> [Your goal] Your answer should be the lines below from the one holding "unfold forfeit_failure. cbv" through the one holding "Theorem expired_lease_stuck (lid", copied exactly and with nothing else.

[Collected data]
'''

Lemma stuck_commit q p : run_kept (tx_db s) (tx_db (commit_runtime_barrier store q p s).2).
Proof.
  unfold commit_runtime_barrier. case_match; [apply stuck_forfeit_commit|].
  unfold commit_runtime. transaction_tac.
  apply wp_bind, wp_reads; [eauto 2 with reads|intros r]. cbv beta.
  case_match; [by apply wp_kept_tail; [moves_tac|]|].
  case_match; [apply wp_throw|]. unfold settle_dispatched. other_run_tac.
  apply wp_bind, wp_lift. intros ? _. cbv zeta. apply wp_bind, wp_load_commit.
  intros x [<- <- _ _ _ _]. apply wp_kept_tail; [|done].
  unfold forfeit_with, persist_result, commit. moves_tac.
Qed.

Lemma stuck_failure q : run_kept (tx_db s) (tx_db (forfeit_failure store q s).2).
Proof.
  unfold forfeit_failure. cbv zeta. transaction_tac.
  apply wp_bind, wp_reads; [eauto 2 with reads|intros r]. cbv beta.
  case_match; [by apply wp_kept_tail; [unfold commit; moves_tac|]|].
  case_match; [apply wp_throw|]. other_run_tac. apply wp_kept_tail; [|done]. moves_tac.
Qed.

Lemma stuck_step op : run_kept (tx_db s) (tx_db (runtime_step store op s)).
Proof.
  destruct op; cbn [runtime_step];
    [apply stuck_claim|apply stuck_renew|apply stuck_release|apply stuck_reserve
    |apply stuck_settle|apply stuck_begin|apply stuck_commit|apply stuck_failure|].
  by rewrite (proj1 (reclaim_refused store q s)).
Qed.

End stuck.

Section verdicts.
Context `{Externals} `{OperatorExternals}.

(** C28: [reclaim_run], the only operation that ends a lease it does not hold, never
    succeeds: for every request and every state of the store it returns no result and
    leaves the tables as they are.  It accepts only a lease that has expired, stamps
    [released_at] with the current time, and then writes the lease through
    [update_lease], whose validation refuses a release at or after the expiry. *)
Theorem reclaim_always_refused (store : option OperatorStoreContext) (q : ReclaimRequest)
    (s : Tx) :
  tx_db (reclaim store q s).2 = tx_db s ∧ ∀ x, (reclaim store q s).1 ≠ Ok x.
Proof. apply reclaim_refused. Qed.

(** C29: a run whose lease has expired while active is lost.  From consistent lease
    tables, once the clock has passed the expiry, no sequence of calls of the runtime
    interface changes that lease or the control record of the run again: the lease can neither be
    renewed, released nor reclaimed, no other lease can be claimed for the run, and
    nothing can be reserved, dispatched, committed, settled or forfeited for it. *)
Theorem expired_lease_stuck (lid : Uuid) (l : RunLease) (s : Tx)
    (I : leases_inv (tx_db s)) (L : db_leases (tx_db s) !! lid = Some l)
    (A : ls_state l = LeaseState.Active)
    (calls : list (option OperatorStoreContext * runtime_op))
    (T : Forall (λ call, ∀ now, operator_now call.1 = Ok now → (ls_expires_at l ≤ now)%Z) calls) :
  run_kept lid l (tx_db s) (tx_db (runtime_run calls s)).
Proof.
  revert s I L. induction T as [|[store op] calls T _ IH]; intros s I L; [done|].
  assert (K : run_kept lid l (tx_db s) (tx_db (runtime_step store op s))).
  { apply stuck_step. intros now Hn. split; auto. }
  etrans; [exact K|]. apply IH; [|by rewrite (proj1 K)].
  by apply (runtime_step_inv leases_inv write_leases_inv).
Qed.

'''

> [Answer box]
  unfold forfeit_failure. cbv zeta. transaction_tac.
  apply wp_bind, wp_reads; [eauto 2 with reads|intros r]. cbv beta.
  case_match; [by apply wp_kept_tail; [unfold commit; moves_tac|]|].
  case_match; [apply wp_throw|]. other_run_tac. apply wp_kept_tail; [|done]. moves_tac.
Qed.

Lemma stuck_step op : run_kept (tx_db s) (tx_db (runtime_step store op s)).
Proof.
  destruct op; cbn [runtime_step];
    [apply stuck_claim|apply stuck_renew|apply stuck_release|apply stuck_reserve
    |apply stuck_settle|apply stuck_begin|apply stuck_commit|apply stuck_failure|].
  by rewrite (proj1 (reclaim_refused store q s)).
Qed.

End stuck.

Section verdicts.
Context `{Externals} `{OperatorExternals}.

(** C28: [reclaim_run], the only operation that ends a lease it does not hold, never
    succeeds: for every request and every state of the store it returns no result and
    leaves the tables as they are.  It accepts only a lease that has expired, stamps
    [released_at] with the current time, and then writes the lease through
    [update_lease], whose validation refuses a release at or after the expiry. *)
Theorem reclaim_always_refused (store : option OperatorStoreContext) (q : ReclaimRequest)
    (s : Tx) :
  tx_db (reclaim store q s).2 = tx_db s ∧ ∀ x, (reclaim store q s).1 ≠ Ok x.
Proof. apply reclaim_refused. Qed.

(** C29: a run whose lease has expired while active is lost.  From consistent lease
    tables, once the clock has passed the expiry, no sequence of calls of the runtime
    interface changes that lease or the control record of the run again: the lease can neither be
    renewed, released nor reclaimed, no other lease can be claimed for the run, and
    nothing can be reserved, dispatched, committed, settled or forfeited for it. *)
Theorem expired_lease_stuck (lid : Uuid) (l : RunLease) (s : Tx)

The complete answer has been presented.